As shown in fig. 1-3, which are structural schematic diagrams of the present application, in this embodiment, the present application includes a base 1, a thickness of the base 1 is 20mm, a through hole 2 is disposed in a center of the base 1, two ends of the through hole 2 are symmetrically provided with grooves 4 for placing a circular metal block 3, a stress transition plate 6 is disposed on the circular metal block 3, and an outer diameter of the stress transition plate 6 is greater than an outer diameter of the circular metal block 3.

In this embodiment, the through hole 2 comprises an upper through hole 21 and a lower through hole 22, the inner diameter of the upper through hole 21 is larger than that of the lower through hole 22, a cylindrical metal block 23 is connected in the lower through hole 22 in an interference mode, the cylindrical metal block 23 protrudes out of the bottom of the base 1, the device can be integrally positioned in the vehicle through the through hole 2, the upper through hole 21 is used for being connected with a nut head protruding out of the bottom of a spring steel plate 8 of the vehicle, the cylindrical metal block 23 is used for being connected with a pit groove in the top plane of an axle 9 in the vehicle, and the device is positioned between the axle 9 and the spring steel plate 8 of the vehicle through the upper through hole 21 and the cylindrical metal block 23, so that the weight of the vehicle is detected.

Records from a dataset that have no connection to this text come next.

(* ===== verification/MinixMeta.v ===== *)
(** * Theorems about the metadata of the MINIX file system

    Mounting, the inode table and the bitmaps: what each routine promises, stated on
    the views of MinixTable. *)

From stdpp Require Import base list gmap numbers.
From S2P Require Import Prelude CString Disk Layout Minix MinixTable MinixZones MinixTree MinixDemo.

#[local] Open Scope Z_scope.

Module MinixMeta.
Import Disk Minix MinixTable MinixZones MinixTree MinixDemo.

Section meta.
Context `{STK : !Stack}.
Implicit Types (m : statics) (d : disk).

(** Mounting a disk whose block 1 holds the superblock [s] (with the MINIX magic
    number and metadata regions below the first data zone) succeeds and establishes
    the layout that every other operation relies on; with another magic number it
    fails and the mounted flag is left as it was. *)
Theorem minixfs_mount_layout m0 d s :
  wf d -> sb_wf s -> on_disk d 1 -> take 31 (bget d 1) = encode_sb s ->
  0 < s_imap_blocks s -> 0 < s_zmap_blocks s ->
  2 + s_imap_blocks s + s_zmap_blocks s <= s_firstdatazone s ->
  (forall b, 0 <= b < s_firstdatazone s -> on_disk d b) ->
  let '(r, m) := minixfs_mount m0 d in
  sb m = s /\
  if s_magic s =? MINIX3_MAGIC then r = 0 /\ mounted m = true /\ layout m d
  else r = -1 /\ mounted m = mounted m0.
Proof.
  intros Hwf Hs Hon Hsb Hi Hz Hf Hall. pose proof Hs as Hs'. unfold sb_wf, sb_widths, sb_fields in Hs'.
  rewrite !Forall2_cons_iff in Hs'. destruct Hs' as (_ & _ & Fi & Fz & Ff & _).
  rewrite fits2 in Fi, Fz, Ff.
  unfold minixfs_mount, SB_OFFSET_BLOCK. rewrite block_read_ok by (done || apply stack_block_ok).
  cbn [Z.ltb Z.compare]. rewrite Hsb, decode_encode_sb by done.
  destruct (Z.eqb_spec (s_magic s) MINIX3_MAGIC) as [He|He]; cbn [negb]; [|done].
  rewrite !u32_small by dlia. split; [done|]. split; [done|]. split; [done|].
  unfold is_u16 in *. constructor; unfold fdz; cbn [sb imap_start zmap_start inode_start]; done || lia.
Qed.

(** An inode that is written is read back unchanged, and writing it leaves every
    other inode, both bitmaps and every data zone as they were. *)
Theorem inode_write_read m d ino i out :
  layout m d -> ino_ok m ino -> inode_wf i ->
  exists d', write_inode m d ino i = (2, d') /\ read_inode m d' ino out = (0, i) /\
    view_eq m d d' (only ino) none none none.
Proof.
  intros HL Hi Hwf. pose proof (iput_views m d ino i HL Hi Hwf) as V.
  exists (iput m d ino i). split_and!; [by apply write_inode_ok| |done].
  rewrite read_inode_ok by (done || apply V). by rewrite iget_iput_eq.
Qed.

(** [alloc_zone] hands out the lowest free zone, zeroed and marked in the map,
    and changes nothing else; [free_zone] gives it back, after which the zone map is
    the one before the allocation. *)
Theorem alloc_free_zone m d k :
  layout m d -> contiguous d -> zbit m d 0 = true -> has_free m d (S k) ->
  exists z d', alloc_zone m d = (z, d') /\ allocated m d z d' /\
    forall n, 0 <= n < 8192 * s_zmap_blocks (sb m) -> zbit m (free_zone m d' z) n = zbit m d n.
Proof.
  intros HL Hc H0 Hf. destruct (alloc_zone_spec m d k HL Hc H0 Hf) as (z & d' & Ha & Hal & _).
  exists z, d'. split_and!; [done|done|]. intros n Hn. destruct Hal as [A1 A2 A3 A4 A5 A6 A7 A8].
  destruct (free_zone_spec m d' z (ve_layout A8) A1 ltac:(lia)) as [V Hclr].
  destruct (decide (n = z - fdz m + 1)) as [->|Hne]; [congruence|].
  rewrite (ve_zbit V), (ve_zbit A8); done.
Qed.

(** [alloc_inode] marks and returns the lowest inode number whose bit is clear, and
    [free_inode] clears that bit again. *)
Theorem alloc_free_inode m d n :
  layout m d -> 0 <= n < 8192 * s_imap_blocks (sb m) -> ibit m d n = false ->
  (forall j, 0 <= j < n -> ibit m d j = true) ->
  exists d', alloc_inode m d = (n, d') /\ view_eq m d d' none (only n) none none /\
    ibit m d' n = true /\
    forall j, 0 <= j < 8192 * s_imap_blocks (sb m) -> ibit m (free_inode m d' n) j = ibit m d j.
Proof.
  intros HL Hn Hfree Hlow. destruct (alloc_inode_spec m d n HL Hn Hfree Hlow) as (d' & Ha & V & Hset).
  exists d'. split_and!; [done|done|done|]. intros j Hj.
  destruct (free_inode_spec m d' n (ve_layout V) Hn) as [V' Hclr].
  destruct (decide (j = n)) as [->|Hne]; [congruence|].
  rewrite (ve_ibit V'), (ve_ibit V); done.
Qed.

(** Which of the three permission triples applies to a user. *)
Definition perm_shift (i : inode) (uid gid : Z) : Z :=
  if i_uid i =? uid then 6 else if i_gid i =? gid then 3 else 0.

Lemma land_subset x y : Z.land x y = y <-> forall b, 0 <= b -> Z.testbit y b = true -> Z.testbit x b = true.
Proof.
  split.
  - intros H b Hb Hy. rewrite <- H, Z.land_spec in Hy. by apply andb_true_iff in Hy as [? _].
  - intros H. apply Z.bits_inj'. intros b Hb. rewrite Z.land_spec.
    destruct (Z.testbit y b) eqn:Hy; [|apply andb_false_r]. by rewrite (H b Hb Hy).
Qed.

(** [minixfs_check_perm] grants a request exactly when the user is root or every
    permission bit asked for is set in the triple of the file's mode that applies:
    the owner's for its owner, the group's for its group, the others' otherwise. *)
Theorem check_perm_correct m d ino want uid gid :
  layout m d -> ino_ok m ino -> 0 <= want < 8 ->
  let r := minixfs_check_perm m d ino want uid gid in
  (r = 0 \/ r = -1) /\
  (r = 0 <-> uid = 0 \/ forall b, 0 <= b < 3 -> Z.testbit want b = true ->
     Z.testbit (i_mode (iget m d ino)) (b + perm_shift (iget m d ino) uid gid) = true).
Proof.
  intros HL Hi Hw. intros r. subst r. unfold minixfs_check_perm.
  rewrite read_inode_ok by done. cbn [Z.ltb Z.compare].
  set (i := iget m d ino). set (P := forall b, 0 <= b < 3 -> _).
  assert ((if i_uid i =? uid then Z.land (Z.shiftr (i_mode i) 6) 7
           else if i_gid i =? gid then Z.land (Z.shiftr (i_mode i) 3) 7 else Z.land (i_mode i) 7) =
          Z.land (Z.shiftr (i_mode i) (perm_shift i uid gid)) 7) as ->.
  { unfold perm_shift. by destruct (i_uid i =? uid), (i_gid i =? gid). }
  assert (0 <= perm_shift i uid gid) as Hsh.
  { unfold perm_shift. destruct (i_uid i =? uid), (i_gid i =? gid); lia. }
  assert (Z.land (Z.land (Z.shiftr (i_mode i) (perm_shift i uid gid)) 7) want = want <-> P) as HP.
  { rewrite land_subset. split.
    - intros H b Hb Hwb. specialize (H b ltac:(lia) Hwb). rewrite Z.land_spec, Z.shiftr_spec in H by lia.
      by apply andb_true_iff in H as [? _].
    - intros H b Hb Hwb. assert (b < 3).
      { destruct (Z.lt_ge_cases b 3); [done|]. rewrite <- (Z.mod_small want (2 ^ 3)) in Hwb by lia.
        rewrite Z.mod_pow2_bits_high in Hwb by lia. done. }
      rewrite Z.land_spec, Z.shiftr_spec by lia. rewrite (H b) by (done || lia).
      change 7 with (Z.ones 3). rewrite Z.testbit_ones_nonneg by lia.
      by destruct (Z.ltb_spec b 3); [|lia]. }
  destruct (Z.eqb_spec uid 0) as [->|Hu].
  - split; [by left|]. split; [by left|done].
  - destruct (Z.eqb_spec (Z.land (Z.land (Z.shiftr (i_mode i) (perm_shift i uid gid)) 7) want) want) as [He|He].
    + split; [by left|]. split; [|done]. intros _. right. by apply HP.
    + split; [by right|]. split; [done|]. intros [|HPp]; [done|]. by destruct He; apply HP.
Qed.

(** Inodes that fit in the table. *)
Definition table_capacity m : Z := 16 * (fdz m - inode_start m).

(** The inode bitmap usually has more bits than the table has inodes, and
    [alloc_inode] does not compare with [s_ninodes]: once every inode of the table is
    taken it returns a number past the end of the table, and writing that inode
    overwrites the first data zone. *)
Theorem alloc_inode_overrun m d i :
  layout m d -> on_disk d (fdz m) -> table_capacity m + 1 < 8192 * s_imap_blocks (sb m) ->
  (forall j, 0 <= j <= table_capacity m -> ibit m d j = true) ->
  ibit m d (table_capacity m + 1) = false -> inode_wf i ->
  exists d' ino, alloc_inode m d = (ino, d') /\ ino = table_capacity m + 1 /\ ~ ino_ok m ino /\
    write_inode m d' ino i =
      (2, bput d' (fdz m) (lsplice (bget d' (fdz m)) 0 (encode_inode i))).
Proof.
  intros HL Hon Hcap Hall Hfree Hwf. pose proof HL as [].
  assert (0 <= table_capacity m) by (unfold table_capacity; lia).
  destruct (alloc_inode_spec m d (table_capacity m + 1)) as (d' & Ha & V & Hset);
    [done|lia|done|intros; apply Hall; lia|].
  exists d', (table_capacity m + 1). split_and!; [done|done| |].
  - intros [_ H2]. unfold table_capacity in H2. dlia.
  - assert (on_disk d' (fdz m)) as Hon' by (by apply (ve_on_disk V)).
    unfold write_inode, table_capacity, INODES_PER_BLOCK in *.
    destruct (Z.ltb_spec (16 * (fdz m - inode_start m) + 1) 1); [lia|].
    rewrite (u32_small (16 * (fdz m - inode_start m) + 1 - 1)) by dlia.
    replace ((16 * (fdz m - inode_start m) + 1 - 1) / 16) with (fdz m - inode_start m) by dlia.
    replace ((16 * (fdz m - inode_start m) + 1 - 1) mod 16) with 0 by dlia.
    replace (inode_start m + (fdz m - inode_start m)) with (fdz m) by lia.
    rewrite (u32_small (fdz m)) by dlia.
    rewrite block_read_ok by (try done; try apply V; apply stack_block_ok). cbn [Z.ltb Z.compare].
    by rewrite block_write_ok.
Qed.
End meta.

Section witnesses.

Lemma demo_sb_ok : sb_wf demo_sb.
Proof.
  unfold sb_wf, sb_widths, sb_fields, demo_sb. rewrite !Forall2_cons_iff. unfold fits, MINIX3_MAGIC. cbn.
  split_and!; try lia. constructor.
Qed.

Lemma minixfs_mount_layout_witness :
  let '(r, m) := minixfs_mount (Statics demo_sb 0 0 0 0 false) demo_disk in
  sb m = demo_sb /\
  if s_magic demo_sb =? MINIX3_MAGIC then r = 0 /\ mounted m = true /\ layout m demo_disk
  else r = -1 /\ mounted m = mounted (Statics demo_sb 0 0 0 0 false).
Proof.
  apply (minixfs_mount_layout (Statics demo_sb 0 0 0 0 false) demo_disk demo_sb);
    [apply demo_layout|apply demo_sb_ok|apply (ly_disk _ _ demo_layout); cbn; lia
    |vm_compute; reflexivity|cbn; lia|cbn; lia|cbn; lia|apply (ly_disk _ _ demo_layout)].
Defined.

Lemma inode_write_read_witness :
  exists d', write_inode demo_fs demo_disk 3 demo_root = (2, d') /\
    read_inode demo_fs d' 3 demo_file = (0, demo_root) /\
    view_eq demo_fs demo_disk d' (only 3) none none none.
Proof.
  apply (inode_write_read demo_fs demo_disk 3 demo_root demo_file);
    [apply demo_layout|apply (bool_decide_eq_true_1 (ino_ok demo_fs 3)); reflexivity|apply demo_root_ok].
Defined.

Lemma alloc_free_zone_witness :
  exists z d', alloc_zone demo_fs demo_disk = (z, d') /\ allocated demo_fs demo_disk z d' /\
    forall n, 0 <= n < 8192 * s_zmap_blocks (sb demo_fs) ->
      zbit demo_fs (free_zone demo_fs d' z) n = zbit demo_fs demo_disk n.
Proof.
  apply (alloc_free_zone demo_fs demo_disk 0);
    [apply demo_layout|apply demo_inv|vm_compute; reflexivity|apply demo_free; lia].
Defined.

Lemma demo_low_bits j : 0 <= j < 3 -> ibit demo_fs demo_disk j = true.
Proof.
  intros Hj. apply (forallb_range (ibit demo_fs demo_disk) 0 3); [by vm_compute|lia].
Qed.

Lemma alloc_free_inode_witness :
  exists d', alloc_inode demo_fs demo_disk = (3, d') /\
    view_eq demo_fs demo_disk d' none (only 3) none none /\ ibit demo_fs d' 3 = true /\
    forall j, 0 <= j < 8192 * s_imap_blocks (sb demo_fs) ->
      ibit demo_fs (free_inode demo_fs d' 3) j = ibit demo_fs demo_disk j.
Proof.
  apply (alloc_free_inode demo_fs demo_disk 3);
    [apply demo_layout|cbn; lia|vm_compute; reflexivity|apply demo_low_bits].
Defined.

Lemma check_perm_correct_witness :
  let r := minixfs_check_perm demo_fs demo_disk 2 2 5 5 in
  (r = 0 \/ r = -1) /\
  (r = 0 <-> 5 = 0 \/ forall b, 0 <= b < 3 -> Z.testbit 2 b = true ->
     Z.testbit (i_mode (iget demo_fs demo_disk 2)) (b + perm_shift (iget demo_fs demo_disk 2) 5 5) = true).
Proof.
  apply (check_perm_correct demo_fs demo_disk 2 2 5 5);
    [apply demo_layout|apply (bool_decide_eq_true_1 (ino_ok demo_fs 2)); reflexivity|lia].
Defined.

(** The image with the 16 inodes of its table taken. *)
Definition full_disk : disk := bput demo_disk 2 (pad 1024 [255; 255; 1]).

Lemma full_layout : layout demo_fs full_disk.
Proof.
  apply layout_bput; [apply demo_layout|apply (ly_disk _ _ demo_layout); cbn; lia|].
  split; [done|]. apply (bool_decide_eq_true_1 (bytes (pad 1024 [255; 255; 1]))). by vm_compute.
Qed.

Lemma full_bits j : 0 <= j <= table_capacity demo_fs -> ibit demo_fs full_disk j = true.
Proof.
  intros Hj. change (table_capacity demo_fs) with 16 in Hj.
  apply (forallb_range (ibit demo_fs full_disk) 0 17); [by vm_compute|lia].
Qed.

Lemma alloc_inode_overrun_witness :
  exists d' ino, alloc_inode demo_fs full_disk = (ino, d') /\ ino = table_capacity demo_fs + 1 /\
    ~ ino_ok demo_fs ino /\
    write_inode demo_fs d' ino demo_root =
      (2, bput d' (fdz demo_fs) (lsplice (bget d' (fdz demo_fs)) 0 (encode_inode demo_root))).
Proof.
  apply (alloc_inode_overrun demo_fs full_disk demo_root);
    [apply full_layout|apply (bool_decide_eq_true_1 (on_disk full_disk (fdz demo_fs))); vm_compute; reflexivity
    |vm_compute; reflexivity|apply full_bits|vm_compute; reflexivity|apply demo_root_ok].
Defined.
End witnesses.
End MinixMeta.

In this embodiment, evenly be provided with 4 tangent planes 5 on the outer wall of ring shape metal block 3, place in the lower notch 42 in recess 4, and the height that highly is not higher than ring shape metal block 3 of lower notch 42, the inner wall of lower notch 42 and the outer wall phase-match of ring shape metal block 3, consequently be provided with tangent plane 5 on the inner wall of lower notch 42 equally, the setting of the tangent plane 5 of lower notch 42 can effectually prevent that ring shape metal block 3 from rotating in notch 42 down, influence the degree of accuracy of weighing.

In the present embodiment, the height from the bottom surface of the lower notch 42 to the bottom surface of the base 1 is 8mm, which further improves the strength of the base 1 as a whole.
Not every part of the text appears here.